Note: This column was written during my sophomore year at the University of Wisconsin-Superior, and published in the Promethean.
On November 12, 1998 there was a contest. Two men who will remain anonymous (Tom Heuer and Chad Gustafson) had a wager on who could drink the most Sunny Delight. For those who don’t know, Sunny Delight is a lightly textured beverage that has vitamins A, B1, and C, and tends to make me “go” a lot. Well, as stupid as this is already, it gets worse. They decided that their abilities were about even, and they both should suffer the consequences. Basically, this involved running up and down the hallways of the Crownhart building in their boxer shorts, doing cartwheels. This is my top story. This is the only news I have. If someone doesn’t send me a story soon, I’ll have to replace this column with crude, childish drawings that will surely offend everyone. It’s okay though, because printing this story only proves even more that all the crap goes on the back page.

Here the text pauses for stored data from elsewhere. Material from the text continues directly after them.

Ltac safe_auto :=
  repeat match goal with
  | |- prog_safe _ _ _ (catch _ _) => apply prog_safe_catch; [|intros]
  | |- prog_safe _ _ _ (mbind _ (call _)) =>
      apply call_bind_safe; [simpl; auto | intros ?]
  | |- prog_safe _ _ _ (mret _) => apply prog_safe_ret; simpl; auto
  | |- prog_safe _ _ _ (Throw _) => exact I
  | |- _ => progress case_match
  end.

Lemma perform_answer e w : world_answer e (perform e w).1.
Proof.
  destruct e; simpl; try done. unfold draw_ok. apply Z.mod_pos_bound.
  unfold random_den. lia.
Qed.

Lemma perform_codes e w : creates_valid e -> codes_valid w -> codes_valid (perform e w).2.
Proof.
  intros He Hw. unfold codes_valid in *.
  destruct e; simpl in *; unfold db_find, db_create, db_update, db_delete, db_find_many,
    failed, random in *; repeat case_match; simplify_eq; simpl; try done.
  - apply map_Forall_insert_2; [by apply (proj1 He) | done].
  - apply map_Forall_insert_2; [by apply (Hw _ l) | done].
  - by apply map_Forall_delete.
Qed.

Lemma perform_targets e w : creates_valid e -> targets_valid w -> targets_valid (perform e w).2.
Proof.
  intros He Hw. unfold targets_valid in *.
  destruct e; simpl in *; unfold db_find, db_create, db_update, db_delete, db_find_many,
    failed, random in *; repeat case_match; simplify_eq; simpl; try done.
  - apply map_Forall_insert_2; [by apply (proj2 He) | done].
  - apply map_Forall_insert_2; [by apply (Hw s l) | done].
  - by apply map_Forall_delete.
Qed.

Here’s some interesting news. the cultural dinner was a big success, but apparently one of the university’s head honchos didn’t appreciate the belly dancing. I’m ashamed that one of the members of this university would be so rude towards our cultural dinner. I mean, sure, I was eating at McDonald’s at the time the cultural dinner was going on, but at least I’m not rude (Actually, I was out of town that night). Belly dancing is a part of many countries’ cultures, just like booze, raunchy movies, and swearing loudly in public places are a major part of ours. It would be like if other countries got upset at me if i came to their cultural dinners stinking drunk, cussing loudly, and dressed like Roseanne Arnold. Oops, I think I just ruined my point. In fact, I’m not qualified at all to write about this, so I’m going to stop.
In other news, Ted Danson has a new T.V. show. I’d make a joke, but I figure the statement itself is funny enough. Though if I did make a joke, I’m pretty sure it would involve “Gulliver’s Travels” or the fact that everyone in the movie theater laughed during his part in “Saving Private Ryan.” I tell you, nothing breaks up a serious moment in a movie like Ted Danson’s acting.
Has anyone seen Serena Altschul, the “MTV News” anchor, on T.V. lately? Nice freakin’ haircut. She looks like a goon.
Because I have nothing else to fill this column with, here’s some useless facts:
*Wearing glasses will make you look more intelligent and handsome– unless you’re ugly.
*Putting bigger T.V.’s in the classrooms don’t make the crappy educational movies any better.
*My aunt smells like cats
*Students who keep me from typing up papers by logging on to chat lines for four hours deserve to be shot.
*Sprite commercials teach us to think for ourselves and drink what tastes good, and that’s why most people drink something else.
*Yes, Arnold Schwarzenegger graduated from UWS, and no, no one cares.
There needs to be an event that will bring this campus together, to make us all strive for a common goal. Since no one else has stepped up, I will introduce my new campaign, which I like to call “Let’s Get the Chancellor to Wear a Cowboy Hat.” This campaign has no real point, but then again, neither does anything else in this article. I encourage everyone to send mail to the chancellor, telling him that Paul Ryan is fronting a campaign, and would he please put on a cowboy hat and say, “I like Bonanza.” If we are successful, and the chancellor wears a cowboy hat around campus for a full day, I will personally vacuum the dorm room of every resident living on this campus. This is a real campaign, not a joke. There are three things I don’t joke about in this world. Number one is the men’s hockey team, because they’d kick the crap out of me. Number two is the women’s hockey team, because….well, because they’d kick the crap out of me (though I’d probably enjoy it). Number three is authority figures in funny hats. So send the chancellor an e-mail or a written letter, asking him to participate. Heck, send the guy three or four requests, nobody will know the difference.